Supplied material START

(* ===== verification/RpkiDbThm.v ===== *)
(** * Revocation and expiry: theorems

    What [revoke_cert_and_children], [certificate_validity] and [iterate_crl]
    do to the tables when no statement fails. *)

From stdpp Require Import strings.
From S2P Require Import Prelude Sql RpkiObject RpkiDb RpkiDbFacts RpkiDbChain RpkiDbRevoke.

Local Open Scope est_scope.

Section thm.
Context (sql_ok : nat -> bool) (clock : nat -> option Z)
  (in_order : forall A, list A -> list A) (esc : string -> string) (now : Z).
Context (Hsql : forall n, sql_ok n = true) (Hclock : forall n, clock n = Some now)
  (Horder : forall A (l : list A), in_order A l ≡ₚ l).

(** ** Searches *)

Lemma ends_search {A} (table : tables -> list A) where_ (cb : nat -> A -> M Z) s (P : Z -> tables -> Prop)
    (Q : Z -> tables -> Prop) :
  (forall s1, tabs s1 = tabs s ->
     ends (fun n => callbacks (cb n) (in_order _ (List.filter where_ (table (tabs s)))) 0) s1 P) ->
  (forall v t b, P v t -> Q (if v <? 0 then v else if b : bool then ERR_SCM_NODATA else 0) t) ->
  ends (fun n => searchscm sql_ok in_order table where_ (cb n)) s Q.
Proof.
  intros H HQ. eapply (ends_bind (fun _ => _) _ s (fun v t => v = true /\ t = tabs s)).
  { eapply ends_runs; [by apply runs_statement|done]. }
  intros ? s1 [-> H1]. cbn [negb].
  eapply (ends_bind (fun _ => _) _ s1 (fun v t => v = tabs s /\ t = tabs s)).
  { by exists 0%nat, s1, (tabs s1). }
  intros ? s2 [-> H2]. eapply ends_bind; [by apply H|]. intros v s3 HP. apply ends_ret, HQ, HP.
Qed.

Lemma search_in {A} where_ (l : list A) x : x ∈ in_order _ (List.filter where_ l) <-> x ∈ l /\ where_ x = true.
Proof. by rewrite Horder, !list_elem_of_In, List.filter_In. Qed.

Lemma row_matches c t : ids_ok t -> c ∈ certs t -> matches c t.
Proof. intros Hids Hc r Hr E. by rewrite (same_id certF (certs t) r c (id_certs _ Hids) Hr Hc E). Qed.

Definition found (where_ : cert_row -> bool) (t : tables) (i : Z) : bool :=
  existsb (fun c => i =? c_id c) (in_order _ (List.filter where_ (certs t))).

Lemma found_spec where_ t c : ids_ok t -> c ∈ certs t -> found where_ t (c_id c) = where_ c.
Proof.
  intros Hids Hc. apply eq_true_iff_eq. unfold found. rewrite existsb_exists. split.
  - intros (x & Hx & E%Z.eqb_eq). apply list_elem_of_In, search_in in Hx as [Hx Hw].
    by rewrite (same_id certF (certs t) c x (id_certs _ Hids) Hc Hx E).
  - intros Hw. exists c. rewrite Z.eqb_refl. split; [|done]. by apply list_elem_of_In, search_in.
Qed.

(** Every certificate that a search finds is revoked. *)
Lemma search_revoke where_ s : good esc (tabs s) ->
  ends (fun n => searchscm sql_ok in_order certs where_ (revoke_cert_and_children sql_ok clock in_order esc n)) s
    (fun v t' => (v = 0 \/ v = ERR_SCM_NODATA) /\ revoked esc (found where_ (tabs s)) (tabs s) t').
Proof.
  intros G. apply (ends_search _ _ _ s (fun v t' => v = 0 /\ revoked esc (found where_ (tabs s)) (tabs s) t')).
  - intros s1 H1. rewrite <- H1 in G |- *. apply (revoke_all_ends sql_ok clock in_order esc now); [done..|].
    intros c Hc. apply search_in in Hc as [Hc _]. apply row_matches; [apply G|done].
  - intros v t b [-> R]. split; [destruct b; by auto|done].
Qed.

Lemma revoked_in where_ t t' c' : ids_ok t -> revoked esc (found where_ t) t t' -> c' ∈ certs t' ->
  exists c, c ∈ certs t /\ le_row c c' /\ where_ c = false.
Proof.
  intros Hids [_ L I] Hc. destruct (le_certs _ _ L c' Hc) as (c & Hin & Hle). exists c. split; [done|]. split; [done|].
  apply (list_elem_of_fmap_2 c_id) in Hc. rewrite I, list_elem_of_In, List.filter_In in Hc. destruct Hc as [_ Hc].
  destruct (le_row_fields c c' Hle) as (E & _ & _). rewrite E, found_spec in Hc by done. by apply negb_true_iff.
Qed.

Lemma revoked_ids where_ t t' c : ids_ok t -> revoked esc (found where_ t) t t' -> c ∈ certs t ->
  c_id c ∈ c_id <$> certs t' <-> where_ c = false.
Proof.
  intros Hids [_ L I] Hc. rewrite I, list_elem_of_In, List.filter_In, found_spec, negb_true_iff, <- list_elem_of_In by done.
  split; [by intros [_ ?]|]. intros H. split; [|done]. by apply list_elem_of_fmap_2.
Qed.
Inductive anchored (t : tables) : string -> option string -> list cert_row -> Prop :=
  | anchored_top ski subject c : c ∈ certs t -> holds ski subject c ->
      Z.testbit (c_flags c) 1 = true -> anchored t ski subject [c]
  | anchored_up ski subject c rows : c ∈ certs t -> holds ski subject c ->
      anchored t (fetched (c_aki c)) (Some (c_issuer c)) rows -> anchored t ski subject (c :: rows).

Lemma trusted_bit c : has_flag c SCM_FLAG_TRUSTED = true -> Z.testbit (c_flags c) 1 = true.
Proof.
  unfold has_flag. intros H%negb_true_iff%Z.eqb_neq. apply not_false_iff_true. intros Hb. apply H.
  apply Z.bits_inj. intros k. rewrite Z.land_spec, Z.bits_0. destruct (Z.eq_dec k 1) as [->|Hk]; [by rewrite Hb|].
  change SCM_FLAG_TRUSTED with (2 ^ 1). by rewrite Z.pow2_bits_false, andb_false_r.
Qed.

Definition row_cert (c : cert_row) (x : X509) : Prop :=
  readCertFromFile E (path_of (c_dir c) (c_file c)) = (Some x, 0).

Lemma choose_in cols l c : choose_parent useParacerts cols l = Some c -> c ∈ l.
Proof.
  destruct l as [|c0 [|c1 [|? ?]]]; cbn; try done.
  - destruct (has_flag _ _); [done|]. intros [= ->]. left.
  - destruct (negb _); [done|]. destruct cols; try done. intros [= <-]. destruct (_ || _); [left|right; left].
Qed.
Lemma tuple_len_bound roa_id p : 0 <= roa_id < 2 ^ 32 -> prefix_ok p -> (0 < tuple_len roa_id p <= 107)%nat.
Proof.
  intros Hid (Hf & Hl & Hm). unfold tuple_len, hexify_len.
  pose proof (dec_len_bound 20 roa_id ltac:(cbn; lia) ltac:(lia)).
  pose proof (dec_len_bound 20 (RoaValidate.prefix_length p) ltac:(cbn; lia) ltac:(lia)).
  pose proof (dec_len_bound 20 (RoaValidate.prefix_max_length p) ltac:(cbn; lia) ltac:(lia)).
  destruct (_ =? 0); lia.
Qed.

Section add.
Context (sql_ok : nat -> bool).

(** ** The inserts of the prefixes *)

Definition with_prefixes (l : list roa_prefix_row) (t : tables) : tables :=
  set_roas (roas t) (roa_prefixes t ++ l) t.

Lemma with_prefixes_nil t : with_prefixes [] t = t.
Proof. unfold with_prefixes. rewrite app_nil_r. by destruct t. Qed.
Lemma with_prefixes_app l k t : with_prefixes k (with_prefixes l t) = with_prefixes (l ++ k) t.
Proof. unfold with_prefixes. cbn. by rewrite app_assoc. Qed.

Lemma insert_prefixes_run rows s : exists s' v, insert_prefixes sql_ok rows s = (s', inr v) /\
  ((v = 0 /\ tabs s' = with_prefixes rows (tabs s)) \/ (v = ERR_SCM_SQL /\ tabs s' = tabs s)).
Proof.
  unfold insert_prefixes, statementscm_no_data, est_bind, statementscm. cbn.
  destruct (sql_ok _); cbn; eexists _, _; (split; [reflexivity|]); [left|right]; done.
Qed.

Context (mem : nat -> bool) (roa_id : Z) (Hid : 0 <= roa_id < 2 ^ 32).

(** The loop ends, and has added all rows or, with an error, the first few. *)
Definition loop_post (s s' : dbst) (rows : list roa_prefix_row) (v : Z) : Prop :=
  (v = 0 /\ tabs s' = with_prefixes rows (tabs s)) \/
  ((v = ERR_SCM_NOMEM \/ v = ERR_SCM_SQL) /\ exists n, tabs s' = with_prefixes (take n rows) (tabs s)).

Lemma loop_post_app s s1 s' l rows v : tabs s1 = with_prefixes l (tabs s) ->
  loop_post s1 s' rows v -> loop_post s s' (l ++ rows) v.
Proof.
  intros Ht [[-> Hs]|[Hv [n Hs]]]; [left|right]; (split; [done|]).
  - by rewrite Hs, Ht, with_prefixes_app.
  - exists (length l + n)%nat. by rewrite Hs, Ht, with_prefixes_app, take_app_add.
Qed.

Supplied material END
Supplied material START

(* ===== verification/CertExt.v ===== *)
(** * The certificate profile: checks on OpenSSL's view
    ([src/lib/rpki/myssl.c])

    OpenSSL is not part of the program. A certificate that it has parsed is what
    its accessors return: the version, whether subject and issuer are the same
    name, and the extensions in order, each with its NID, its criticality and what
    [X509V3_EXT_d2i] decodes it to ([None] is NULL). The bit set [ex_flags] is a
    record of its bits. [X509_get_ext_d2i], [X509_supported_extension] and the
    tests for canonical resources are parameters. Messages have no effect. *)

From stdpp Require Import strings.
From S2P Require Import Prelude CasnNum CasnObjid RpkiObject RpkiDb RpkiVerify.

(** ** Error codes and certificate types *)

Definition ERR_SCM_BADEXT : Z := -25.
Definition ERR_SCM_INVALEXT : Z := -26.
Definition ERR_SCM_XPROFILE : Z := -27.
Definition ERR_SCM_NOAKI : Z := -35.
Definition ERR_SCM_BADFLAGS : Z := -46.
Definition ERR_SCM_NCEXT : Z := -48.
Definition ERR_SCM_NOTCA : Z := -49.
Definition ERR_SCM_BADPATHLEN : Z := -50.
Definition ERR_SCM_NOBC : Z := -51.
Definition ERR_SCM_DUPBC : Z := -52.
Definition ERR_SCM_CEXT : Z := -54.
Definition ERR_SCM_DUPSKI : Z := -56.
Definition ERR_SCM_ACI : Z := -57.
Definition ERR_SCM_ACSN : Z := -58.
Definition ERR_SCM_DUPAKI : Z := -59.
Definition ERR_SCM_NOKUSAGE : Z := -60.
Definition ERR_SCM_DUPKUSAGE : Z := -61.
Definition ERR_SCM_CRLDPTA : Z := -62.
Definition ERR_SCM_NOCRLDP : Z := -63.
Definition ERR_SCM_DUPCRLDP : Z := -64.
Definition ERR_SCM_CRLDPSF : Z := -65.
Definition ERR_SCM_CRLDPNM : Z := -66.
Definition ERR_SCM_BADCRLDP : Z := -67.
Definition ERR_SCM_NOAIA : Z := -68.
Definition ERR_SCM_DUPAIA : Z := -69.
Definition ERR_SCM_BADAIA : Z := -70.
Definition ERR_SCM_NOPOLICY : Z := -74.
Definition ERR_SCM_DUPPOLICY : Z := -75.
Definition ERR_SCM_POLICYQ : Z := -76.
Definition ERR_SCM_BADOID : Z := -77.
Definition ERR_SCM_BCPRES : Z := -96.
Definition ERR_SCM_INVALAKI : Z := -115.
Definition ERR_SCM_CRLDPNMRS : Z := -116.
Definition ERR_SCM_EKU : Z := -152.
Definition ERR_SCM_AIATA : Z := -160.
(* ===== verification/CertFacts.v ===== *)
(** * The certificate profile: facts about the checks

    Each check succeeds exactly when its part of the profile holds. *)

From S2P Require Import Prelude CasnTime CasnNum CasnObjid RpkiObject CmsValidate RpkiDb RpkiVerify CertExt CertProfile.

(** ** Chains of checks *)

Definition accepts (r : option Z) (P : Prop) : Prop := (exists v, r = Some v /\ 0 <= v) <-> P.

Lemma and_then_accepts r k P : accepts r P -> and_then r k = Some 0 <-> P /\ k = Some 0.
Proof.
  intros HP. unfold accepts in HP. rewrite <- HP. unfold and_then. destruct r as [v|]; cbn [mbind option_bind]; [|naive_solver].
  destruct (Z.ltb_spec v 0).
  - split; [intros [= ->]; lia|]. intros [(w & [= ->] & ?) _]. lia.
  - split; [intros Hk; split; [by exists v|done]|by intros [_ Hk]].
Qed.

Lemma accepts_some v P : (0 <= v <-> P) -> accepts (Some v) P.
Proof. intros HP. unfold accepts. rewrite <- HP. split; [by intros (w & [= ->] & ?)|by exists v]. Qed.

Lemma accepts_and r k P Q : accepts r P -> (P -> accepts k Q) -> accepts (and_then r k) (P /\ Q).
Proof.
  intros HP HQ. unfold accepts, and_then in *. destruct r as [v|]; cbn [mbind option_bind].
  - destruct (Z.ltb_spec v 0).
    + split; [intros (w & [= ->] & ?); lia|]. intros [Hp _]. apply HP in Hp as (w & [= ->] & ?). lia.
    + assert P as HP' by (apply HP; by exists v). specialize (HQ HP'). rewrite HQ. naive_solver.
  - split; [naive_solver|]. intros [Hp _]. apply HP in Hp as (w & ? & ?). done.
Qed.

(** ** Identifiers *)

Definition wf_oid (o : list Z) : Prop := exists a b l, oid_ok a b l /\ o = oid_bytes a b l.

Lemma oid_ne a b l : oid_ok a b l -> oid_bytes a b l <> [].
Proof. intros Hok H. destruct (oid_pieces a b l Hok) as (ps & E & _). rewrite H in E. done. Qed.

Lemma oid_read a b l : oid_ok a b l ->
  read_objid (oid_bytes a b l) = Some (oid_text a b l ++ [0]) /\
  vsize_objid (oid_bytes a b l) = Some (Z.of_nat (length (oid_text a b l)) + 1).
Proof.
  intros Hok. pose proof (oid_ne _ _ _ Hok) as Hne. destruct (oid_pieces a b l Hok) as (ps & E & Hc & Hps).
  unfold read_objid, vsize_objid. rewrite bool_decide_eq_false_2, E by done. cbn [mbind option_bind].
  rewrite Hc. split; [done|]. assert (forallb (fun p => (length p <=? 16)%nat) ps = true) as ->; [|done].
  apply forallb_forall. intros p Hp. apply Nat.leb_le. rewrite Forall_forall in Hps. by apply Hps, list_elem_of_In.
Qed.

Supplied material END
Supplied material START

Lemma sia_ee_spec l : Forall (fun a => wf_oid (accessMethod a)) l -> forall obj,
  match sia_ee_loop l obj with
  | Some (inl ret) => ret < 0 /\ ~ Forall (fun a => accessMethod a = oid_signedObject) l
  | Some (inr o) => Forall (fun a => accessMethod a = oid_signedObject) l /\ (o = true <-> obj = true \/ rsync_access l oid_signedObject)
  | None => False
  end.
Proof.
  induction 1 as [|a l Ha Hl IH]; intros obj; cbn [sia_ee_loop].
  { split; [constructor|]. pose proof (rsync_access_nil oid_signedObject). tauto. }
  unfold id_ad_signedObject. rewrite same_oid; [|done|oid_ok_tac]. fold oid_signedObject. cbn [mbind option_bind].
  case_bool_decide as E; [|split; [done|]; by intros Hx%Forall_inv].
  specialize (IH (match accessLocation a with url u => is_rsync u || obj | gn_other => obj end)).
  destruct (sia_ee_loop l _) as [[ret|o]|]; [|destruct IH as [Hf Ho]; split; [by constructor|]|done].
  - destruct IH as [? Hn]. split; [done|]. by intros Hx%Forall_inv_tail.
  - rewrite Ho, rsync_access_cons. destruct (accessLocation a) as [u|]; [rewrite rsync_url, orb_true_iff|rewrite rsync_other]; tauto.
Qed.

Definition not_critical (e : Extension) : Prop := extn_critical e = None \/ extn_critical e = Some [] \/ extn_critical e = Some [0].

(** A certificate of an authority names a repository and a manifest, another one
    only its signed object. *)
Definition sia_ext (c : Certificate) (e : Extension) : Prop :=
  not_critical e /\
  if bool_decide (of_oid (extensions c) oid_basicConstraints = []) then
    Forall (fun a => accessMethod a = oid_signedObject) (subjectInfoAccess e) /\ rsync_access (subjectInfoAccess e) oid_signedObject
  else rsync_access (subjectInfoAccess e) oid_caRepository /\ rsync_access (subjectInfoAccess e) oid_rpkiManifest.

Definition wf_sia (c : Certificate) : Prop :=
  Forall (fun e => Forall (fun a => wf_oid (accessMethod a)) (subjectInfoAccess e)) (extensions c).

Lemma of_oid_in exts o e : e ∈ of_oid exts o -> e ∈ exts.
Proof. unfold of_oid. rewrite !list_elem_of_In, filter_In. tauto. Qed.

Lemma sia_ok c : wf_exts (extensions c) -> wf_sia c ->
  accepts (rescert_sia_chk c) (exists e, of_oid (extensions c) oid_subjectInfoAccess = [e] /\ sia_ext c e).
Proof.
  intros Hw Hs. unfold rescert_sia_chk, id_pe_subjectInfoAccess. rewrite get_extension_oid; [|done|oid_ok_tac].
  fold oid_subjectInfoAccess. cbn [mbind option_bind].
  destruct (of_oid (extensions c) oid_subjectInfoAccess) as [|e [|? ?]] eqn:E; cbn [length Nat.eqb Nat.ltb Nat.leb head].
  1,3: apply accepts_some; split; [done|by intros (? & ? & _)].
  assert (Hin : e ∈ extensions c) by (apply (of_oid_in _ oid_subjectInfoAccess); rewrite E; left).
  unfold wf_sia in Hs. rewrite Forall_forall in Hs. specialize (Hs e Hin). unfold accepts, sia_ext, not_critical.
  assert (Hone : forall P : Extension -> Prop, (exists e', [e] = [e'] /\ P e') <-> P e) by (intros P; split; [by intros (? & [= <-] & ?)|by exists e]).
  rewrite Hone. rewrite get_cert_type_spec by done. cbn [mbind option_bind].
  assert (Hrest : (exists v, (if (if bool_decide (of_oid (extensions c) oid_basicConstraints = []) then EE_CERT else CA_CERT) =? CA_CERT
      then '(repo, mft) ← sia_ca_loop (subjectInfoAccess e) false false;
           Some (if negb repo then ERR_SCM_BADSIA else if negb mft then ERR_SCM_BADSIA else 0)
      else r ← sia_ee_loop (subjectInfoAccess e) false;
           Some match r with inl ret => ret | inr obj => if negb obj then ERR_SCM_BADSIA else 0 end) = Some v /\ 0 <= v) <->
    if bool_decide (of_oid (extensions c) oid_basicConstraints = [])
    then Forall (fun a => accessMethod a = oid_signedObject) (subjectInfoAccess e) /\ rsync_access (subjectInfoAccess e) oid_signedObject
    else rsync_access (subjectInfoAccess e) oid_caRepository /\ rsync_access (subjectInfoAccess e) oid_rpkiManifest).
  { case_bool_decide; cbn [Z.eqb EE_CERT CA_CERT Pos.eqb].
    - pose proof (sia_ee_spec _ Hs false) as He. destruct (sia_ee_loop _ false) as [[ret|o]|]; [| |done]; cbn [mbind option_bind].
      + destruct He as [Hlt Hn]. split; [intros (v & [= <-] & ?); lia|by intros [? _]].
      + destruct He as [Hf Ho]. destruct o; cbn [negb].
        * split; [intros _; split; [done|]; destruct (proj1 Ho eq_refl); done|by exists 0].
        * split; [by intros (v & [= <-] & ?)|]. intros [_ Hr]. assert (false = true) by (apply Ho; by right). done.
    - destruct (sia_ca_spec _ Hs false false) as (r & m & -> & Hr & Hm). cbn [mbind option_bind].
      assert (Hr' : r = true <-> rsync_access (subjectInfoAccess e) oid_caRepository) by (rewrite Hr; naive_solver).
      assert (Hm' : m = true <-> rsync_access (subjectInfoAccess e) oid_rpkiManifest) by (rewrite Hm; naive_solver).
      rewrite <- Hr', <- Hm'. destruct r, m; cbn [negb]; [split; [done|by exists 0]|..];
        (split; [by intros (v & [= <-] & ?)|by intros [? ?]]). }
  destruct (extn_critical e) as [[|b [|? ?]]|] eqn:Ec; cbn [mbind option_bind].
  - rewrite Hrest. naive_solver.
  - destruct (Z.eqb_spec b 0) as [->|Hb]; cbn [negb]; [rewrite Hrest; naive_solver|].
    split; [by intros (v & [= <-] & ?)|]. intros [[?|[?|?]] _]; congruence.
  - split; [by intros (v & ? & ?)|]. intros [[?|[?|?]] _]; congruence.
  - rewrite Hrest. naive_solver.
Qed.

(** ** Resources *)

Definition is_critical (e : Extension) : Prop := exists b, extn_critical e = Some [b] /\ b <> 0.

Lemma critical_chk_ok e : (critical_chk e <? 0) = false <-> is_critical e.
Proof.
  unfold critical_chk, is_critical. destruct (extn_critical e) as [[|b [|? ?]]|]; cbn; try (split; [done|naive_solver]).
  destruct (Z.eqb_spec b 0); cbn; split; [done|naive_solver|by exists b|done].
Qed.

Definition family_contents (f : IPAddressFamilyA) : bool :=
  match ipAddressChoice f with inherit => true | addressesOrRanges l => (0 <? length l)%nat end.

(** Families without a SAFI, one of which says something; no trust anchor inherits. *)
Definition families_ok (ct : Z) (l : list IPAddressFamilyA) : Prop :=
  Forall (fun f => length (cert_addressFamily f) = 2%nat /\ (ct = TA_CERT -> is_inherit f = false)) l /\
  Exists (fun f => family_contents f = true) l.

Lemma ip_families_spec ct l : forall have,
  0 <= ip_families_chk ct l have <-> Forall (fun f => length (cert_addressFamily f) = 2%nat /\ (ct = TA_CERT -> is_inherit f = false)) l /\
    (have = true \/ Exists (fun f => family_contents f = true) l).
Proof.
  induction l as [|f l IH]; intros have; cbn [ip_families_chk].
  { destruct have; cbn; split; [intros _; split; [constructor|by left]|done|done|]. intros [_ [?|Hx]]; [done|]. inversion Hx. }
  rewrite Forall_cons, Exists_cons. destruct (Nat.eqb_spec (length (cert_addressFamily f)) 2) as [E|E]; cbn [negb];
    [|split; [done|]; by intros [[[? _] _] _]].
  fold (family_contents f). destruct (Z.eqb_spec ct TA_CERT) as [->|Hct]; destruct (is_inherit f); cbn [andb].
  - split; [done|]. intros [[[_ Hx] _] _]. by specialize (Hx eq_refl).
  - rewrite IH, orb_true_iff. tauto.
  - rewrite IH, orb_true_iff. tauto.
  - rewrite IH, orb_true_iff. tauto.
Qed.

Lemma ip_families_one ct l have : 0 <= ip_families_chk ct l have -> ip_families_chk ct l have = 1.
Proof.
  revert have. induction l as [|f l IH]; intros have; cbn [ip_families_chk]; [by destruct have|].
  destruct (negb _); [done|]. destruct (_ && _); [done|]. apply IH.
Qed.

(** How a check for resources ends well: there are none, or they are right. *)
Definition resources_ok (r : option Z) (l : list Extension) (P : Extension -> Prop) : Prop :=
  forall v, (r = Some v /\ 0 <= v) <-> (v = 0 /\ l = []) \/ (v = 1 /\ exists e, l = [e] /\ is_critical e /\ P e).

Supplied material END

[What you will do] In the data above, which lines lie between the line with "(* ===== verification/RpkiDbThm.v ===== *)" and the line with "eapply (ends_bind (fun _ => _) _ s1", inclusive? Print those lines exactly and nothing else.

[Response]
(* ===== verification/RpkiDbThm.v ===== *)
(** * Revocation and expiry: theorems

    What [revoke_cert_and_children], [certificate_validity] and [iterate_crl]
    do to the tables when no statement fails. *)

From stdpp Require Import strings.
From S2P Require Import Prelude Sql RpkiObject RpkiDb RpkiDbFacts RpkiDbChain RpkiDbRevoke.

Local Open Scope est_scope.

Section thm.
Context (sql_ok : nat -> bool) (clock : nat -> option Z)
  (in_order : forall A, list A -> list A) (esc : string -> string) (now : Z).
Context (Hsql : forall n, sql_ok n = true) (Hclock : forall n, clock n = Some now)
  (Horder : forall A (l : list A), in_order A l ≡ₚ l).

(** ** Searches *)

Lemma ends_search {A} (table : tables -> list A) where_ (cb : nat -> A -> M Z) s (P : Z -> tables -> Prop)
    (Q : Z -> tables -> Prop) :
  (forall s1, tabs s1 = tabs s ->
     ends (fun n => callbacks (cb n) (in_order _ (List.filter where_ (table (tabs s)))) 0) s1 P) ->
  (forall v t b, P v t -> Q (if v <? 0 then v else if b : bool then ERR_SCM_NODATA else 0) t) ->
  ends (fun n => searchscm sql_ok in_order table where_ (cb n)) s Q.
Proof.
  intros H HQ. eapply (ends_bind (fun _ => _) _ s (fun v t => v = true /\ t = tabs s)).
  { eapply ends_runs; [by apply runs_statement|done]. }
  intros ? s1 [-> H1]. cbn [negb].
  eapply (ends_bind (fun _ => _) _ s1 (fun v t => v = tabs s /\ t = tabs s)).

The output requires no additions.